Faltam pouco mais de 10 dias para o final do ano 2020. Não poderia deixar passar o momento sem uma pequena reflexão sobre os meus estares, as minhas realidades, os meus sentires. Há um ano, neste dia, lutava comigo mesmo sobre se teria capacidade de voltar a trabalhar em Janeiro. Antevia um percurso de recuperação longo após uma crise depressiva grave. O meu estado ainda não era muito conclusivo sobre a possibilidade de conseguir tomar a rotina sem que entrasse novamente em crise. Foi um mês de decisões.
Acaba o ano e decido voltar a tentar trabalhar em Janeiro, sabia que me iria custar no início, ganhar ritmo, ganhar engrenagem e conseguir atender a todas as demandas que me surgiam. É verdade que consegui adaptar-me com alguma eficácia, também o ambiente em que estou inserida contribuiu para essa adaptação. Dois meses depois chega a pandemia derivada da COVID-19 e fico novamente recolhida em casa, com a diferença de que agora estou a trabalhar. Porém, sem qualquer forma de ver as pessoas que quero, que amo, que estabeleço algum tipo de vínculo. Estou no isolamento, estou isolada do mundo enquanto recupero da depressão. Os meus contactos passam a existir em plataformas digitais, mas não mais do que isso. O medo apoderou-se das pessoas, da sociedade em geral e também de mim. Como iria eu superar este momento?
É verdade que hoje olho para esses dias e lembro-me que sentia medo, não queria voltar ao sítio de onde vim. Não queria de todo voltar a esse lugar. Foram vários meses muito duros dos quais me recuperei. Porém, sinto hoje estabilidade e confiança. Sinto que dei um passo largo no meu crescimento interior, pessoal e emocional. Fui tomando decisões ao longo destes meses, decisões que complementam o meu estar, a minha saúde, física e mental. Algumas dessas mudanças foram mais dolorosas do que outras, mas de uma importância vital para a manutenção do meu bem estar, da minha energia e capacidade de estar no mundo.

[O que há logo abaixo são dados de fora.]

Lemma accept_ended_step (op : Server.Op) (w : Server.World) :
  Server.accepting w = None -> accept_ended w (Server.step op w).
Proof.
  intros Hacc.
  destruct op as [ec|session_to_remove| | |session]; cbn [Server.step].
  - rewrite Hacc. apply accept_ended_refl. exact Hacc.
  - assert (Hsh : forall r, accept_ended w (Server.shutdown_callback r w)).
    { intros r. unfold Server.shutdown_callback.
      destruct (Server.me w) as [srv|] eqn:Eme;
        [|apply accept_ended_refl; exact Hacc].
      constructor; cbn; [exact Hacc|reflexivity| |].
      - intros srv' [= <-]. exists srv. split; [exact Eme|].
        cbn. intros x Hx. apply erase_first_In in Hx. exact Hx.
      - exists []. split; [symmetry; apply app_nil_r|constructor]. }
    destruct session_to_remove as [s|]; [|apply Hsh].
    destruct (Server.alive w s); [apply Hsh|apply accept_ended_refl; exact Hacc].
  - unfold Server.stop.
    destruct (Server.me w) as [srv|]; [|apply accept_ended_refl; exact Hacc].
    apply accept_ended_emit; [exact Hacc|apply Forall_stop_calls].
  - destruct (Server.me w) as [srv|] eqn:Eme;
      [|apply accept_ended_refl; exact Hacc].
    unfold Server.ServerImpl_destructor, Server.stop. rewrite Eme.
    constructor; cbn; [exact Hacc|reflexivity|discriminate|].
    eexists. split; [reflexivity|apply Forall_stop_calls].
  - rewrite Hacc. constructor; cbn; [reflexivity|reflexivity| |].
    + intros srv' Hme. exists srv'. split; [exact Hme|apply incl_refl].
    + exists []. split; [symmetry; apply app_nil_r|constructor].
Qed.

Lemma accept_ended_run (ops : list Server.Op) :
  forall w, Server.accepting w = None -> accept_ended w (Server.run ops w).
Proof.
  induction ops as [|op rest IH]; intros w Hacc;
    [apply accept_ended_refl; exact Hacc|].
  cbn. pose proof (accept_ended_step op w Hacc) as Hstep.
  eapply accept_ended_trans; [exact Hstep|].
  apply IH. exact (ended_accepting _ _ Hstep).
Qed.

(** X26.  An accept that fails is the last one.  Once the pending
    accept has completed with an error, whatever happens to the server
    afterwards, no accept is pending, no session is created or started, and
    the session list gains no session: all the server still does is stop
    sessions and close its acceptor. *)
Theorem Server_accept_error_is_final (w : Server.World) (message : string)
    (ops : list Server.Op) :
  let w1 := Server.step (Server.OpAccepted (Some message)) w in
  let w2 := Server.run ops w1 in
  Server.accepting w2 = None /\
  Server.sessions_created w2 = Server.sessions_created w /\
  (forall srv2, Server.me w2 = Some srv2 ->
     exists srv, Server.me w = Some srv /\
       incl (Server.session_list_ srv2) (Server.session_list_ srv)) /\
  exists more,
    Server.effects w2 = (Server.effects w1 ++ more)%list /\
    Forall is_stop_effect more.
Proof.
  intros w1 w2.
  assert (H1 : Server.accepting w1 = None /\
               Server.sessions_created w1 = Server.sessions_created w /\
               Server.me w1 = Server.me w).
  { unfold w1. cbn [Server.step].
    destruct (Server.accepting w) as [[p v]|] eqn:Eacc; cbn; auto. }
  destruct H1 as [Hacc [Hsc Hme]].
  destruct (accept_ended_run ops w1 Hacc) as [Ha Hc Hs He]. fold w2 in Ha, Hc, Hs, He.
  split; [exact Ha|]. split; [congruence|]. split; [|exact He].
  intros srv2 Hme2. destruct (Hs srv2 Hme2) as [srv [Hm Hi]].
  exists srv. split; [congruence|exact Hi].
Qed.

Definition is_logger (e : Server.Effect) : Prop :=
  match e with
  | Server.logger _ _ => True
  | _ => False
  end.

Lemma destroyed_run (ops : list Server.Op) :
  forall w,
    Server.me w = None ->
    let w' := Server.run ops w in
    Server.me w' = None /\
    Server.sessions_created w' = Server.sessions_created w /\
    exists more,
      Server.effects w' = (Server.effects w ++ more)%list /\
      Forall is_logger more /\
      (List.length more <=
       match Server.accepting w with Some _ => 1 | None => 0 end)%nat.
Proof.
  induction ops as [|op rest IH]; intros w Hme.
  - cbn. split; [exact Hme|]. split; [reflexivity|].
    exists []. split; [symmetry; apply app_nil_r|]. split; [constructor|].
    cbn. lia.
  - cbn [Server.run]. cbv zeta.
    assert (Hstep :
      Server.me (Server.step op w) = None /\
      Server.sessions_created (Server.step op w) = Server.sessions_created w /\
      exists one,
        Server.effects (Server.step op w) = (Server.effects w ++ one)%list /\
        Forall is_logger one /\
        (List.length one
         + match Server.accepting (Server.step op w) with
           | Some _ => 1 | None => 0 end <=
         match Server.accepting w with Some _ => 1 | None => 0 end)%nat).
    { destruct op as [ec|session_to_remove| | |session]; cbn [Server.step].
      - destruct (Server.accepting w) as [[p v]|] eqn:Eacc.
        + unfold Server.accept_handler. cbn [Server.me]. rewrite Hme.
          destruct ec as [message|]; cbn; rewrite ?Hme;
            (split; [reflexivity|]); (split; [reflexivity|]);
            eexists; (split; [reflexivity|]);
            (split; [repeat constructor|cbn; lia]).
        + rewrite ?Eacc. split; [exact Hme|]. split; [reflexivity|].
          exists []. split; [symmetry; apply app_nil_r|].
          split; [constructor|cbn; lia].
      - assert (Hsh : forall r, Server.shutdown_callback r w = w).
        { intros r. unfold Server.shutdown_callback. rewrite Hme. reflexivity. }
        assert (Hw : (match session_to_remove with
                      | Some s =>
                          if Server.alive w s
                          then Server.shutdown_callback session_to_remove w
                          else w
                      | None => Server.shutdown_callback None w
                      end) = w).
        { destruct session_to_remove as [s|]; [|apply Hsh].
          destruct (Server.alive w s); [apply Hsh|reflexivity]. }
        rewrite Hw. split; [exact Hme|]. split; [reflexivity|].
        exists []. split; [symmetry; apply app_nil_r|].
        split; [constructor|cbn; lia].
      - unfold Server.stop. rewrite Hme. split; [exact Hme|].
        split; [reflexivity|].
        exists []. split; [symmetry; apply app_nil_r|].
        split; [constructor|cbn; lia].
      - rewrite Hme. split; [exact Hme|]. split; [reflexivity|].
        exists []. split; [symmetry; apply app_nil_r|].
        split; [constructor|cbn; lia].
      - destruct (Server.accepting w) as [[p v]|] eqn:Eacc.
        + destruct (Nat.eqb session p); cbn; rewrite ?Eacc;
            (split; [exact Hme|]); (split; [reflexivity|]);
            exists []; (split; [symmetry; apply app_nil_r|]);
            (split; [constructor|cbn; lia]).
        + cbn. rewrite ?Eacc. split; [exact Hme|]. split; [reflexivity|].
          exists []. split; [symmetry; apply app_nil_r|].
          split; [constructor|cbn; lia]. }
    destruct Hstep as [Hme1 [Hsc1 [one [He1 [Hf1 Hlen1]]]]].
    destruct (IH (Server.step op w) Hme1) as [Hme2 [Hsc2 [more [He2 [Hf2 Hlen2]]]]].
    split; [exact Hme2|]. split; [congruence|].
    exists (one ++ more)%list. split.
    + rewrite He2, He1, app_assoc. reflexivity.
    + split; [apply Forall_app; split; assumption|].
      rewrite length_app. lia.
Qed.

A pandemia tornou-se um freio para toda a minha interação social. Ainda que eu seja, no geral, uma pessoa introvertida, a obrigatoriedade de confinamento trouxe-me algumas dificuldades concretas. Porém, algumas coisas que aprendi durante a minha última crise depressiva serviram relativamente bem neste contexto. As minhas rotinas deram-me estabilidade e permitiram-me ter sempre perspectiva em relação ao dia seguinte. Permitiram-me manter em contacto comigo mesma e, da forma que podia, com o mundo. É verdade, não sou fã da comunicação via Internet e isso ficou bastante claro nestes últimos meses. É uma comunicação que sinto limitante e redutora da minha linguagem e por isso tenho tendência a ter dificuldades em manter diálogos em conversas online. Isso demonstrou-se um desafio. Ainda hoje o é.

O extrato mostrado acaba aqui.